It's really something.
It's really something that was very upsetting.
Yeah.
So I think both of those made it totally clear
that that wasn't what we were doing.
And for you to have gone and done all this research
to actually get this diagnosis,
it's like you put your trust in this person
who helped you discover this thing.
And then the trust that they have
in the next doctor and the next doctor, it was a really hard thing
for you to have to manage emotionally
saying to your first doctor,
I don't know if the surgeon is really it,
because it's like, there's this human thing that happens
that if people are non-confrontational,
if people just kind of wanna go with the flow,
get the cancer out as fast as possible. Like these things are so important.
I just want to say how brave it was of you to advocate for yourself.
And granted you had people like us and we had people in the wings helping us
manage this. This is not just cause we thought of this idea.
We had people we were talking to.
I just want to say that because I think that there are a lot of people listening to this that might relate to some circumstance that
they're just going to like, well, this is what the doctor says and the doctors know
everything. And it's like, you got to feel good and strong and that your doctor has your
back.
And to preface all of this by saying, it's not what we discovered is it's not like when you get your car fixed.
In general, there's a way that if you take your car to any place, they're going to fix
your carburetor in the same way, right?
There's some kind of manual and they all just try to stick to the best recent carburetor
situation.
That is not how this works.
We were stunned. Every single surgeon had an absolutely different...
Approach.
Belief in what was best.
Approach, sometimes drastically different,
sometimes contradicting each other.
So that's the terror of this,
is you have to decide who you believe the most.
You're not just finding the best.
Yes, although it becomes a Venn diagram, right?
And you might have one that the circle is like not even on the page, you know? But when
I started to have a lot of confidence is when the circles overlapped in the middle in like
the core things I cared about. And then you can make like, I ended up just making a chart.

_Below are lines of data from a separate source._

(** One pass either meets the ceiling, raising the quota error without a
    request, or sends exactly one request; either way the counter goes up
    by one. *)
Lemma attempt_account url retries i w :
  (max_daily_calls (self w) <= api_calls (self w) /\
   attempt E url retries i w
     = (Raise quota_error, {| self := bump 1 (self w); trace := trace w |}))
  \/
  (api_calls (self w) < max_daily_calls (self w) /\
   self (snd (attempt E url retries i w)) = bump 1 (self w) /\
   gets (trace (snd (attempt E url retries i w))) = S (gets (trace w))).
Proof.
  destruct (Z_le_gt_dec (max_daily_calls (self w)) (api_calls (self w))) as [Hover|Hunder].
  - left. split; [exact Hover|]. apply attempt_over_ceiling. exact Hover.
  - right. split; [lia|]. split; [apply attempt_self|].
    destruct w as [[key calls ceiling] t]. cbn [self trace api_calls max_daily_calls] in *.
    unfold attempt. run.
    replace (ceiling <? calls + 1) with false by (symmetry; apply Z.ltb_ge; lia).
    assert (H1 : gets (t ++ [EvGet url (Some 10)]) = S (gets t))
      by (rewrite gets_app; cbn [is_get]; lia).
    assert (H2 : forall e, is_get e = false ->
                 gets ((t ++ [EvGet url (Some 10)]) ++ [e]) = S (gets t))
      by (intros e He; rewrite gets_app, H1, He; lia).
    destruct (requests_get E (gets t) url (Some 10)) as [resp|e].
    + destruct (raise_for_status resp) as [[]|e].
      * destruct (float_binop fmul (PFloat (dec 2 1)) (PInt (i + 1))) as [secs|e].
        -- destruct (json resp) as [v|e]; [apply H2; reflexivity|].
           destruct (is_RequestException e); [|apply H2; reflexivity].
           destruct (i =? retries - 1); [apply H2; reflexivity|].
           cbn [trace]. rewrite gets_app. cbn [is_get]. rewrite H2 by reflexivity. lia.
        -- destruct (is_RequestException e); [|exact H1].
           destruct (i =? retries - 1); [exact H1 | apply H2; reflexivity].
      * destruct (is_RequestException e); [|exact H1].
        destruct (i =? retries - 1); [exact H1 | apply H2; reflexivity].
    + destruct (is_RequestException e); [|exact H1].
      destruct (i =? retries - 1); [exact H1 | apply H2; reflexivity].
Qed.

Here are the key differentiators between these two surgeons that I have narrowed it down to,
and here's the three things that differentiates them.
Do I care about these things?
Asking the oncologist what they thought
about these three things,
and then ending up with the person that you end up with.
So, I mean, but I will say I was very nervous
about asking for a second opinion,
which I'm embarrassed by how nervous I was. That is not my view of myself, but I'm saying it honestly to
say that like, if I was super nervous and embarrassed, I got to think a lot of people
might be just frozen with the idea of doing that. And I have to say that it was received so
idea of doing that. And I have to say that it was received so graciously.
Yes.
I was almost like, Oh wait, they're just waiting for you to say this.
They know that this is the best thing.
All the doctors know that if it were them or someone they love, they would
absolutely be doing a second opinion. So when you ask for it, they're like, good call.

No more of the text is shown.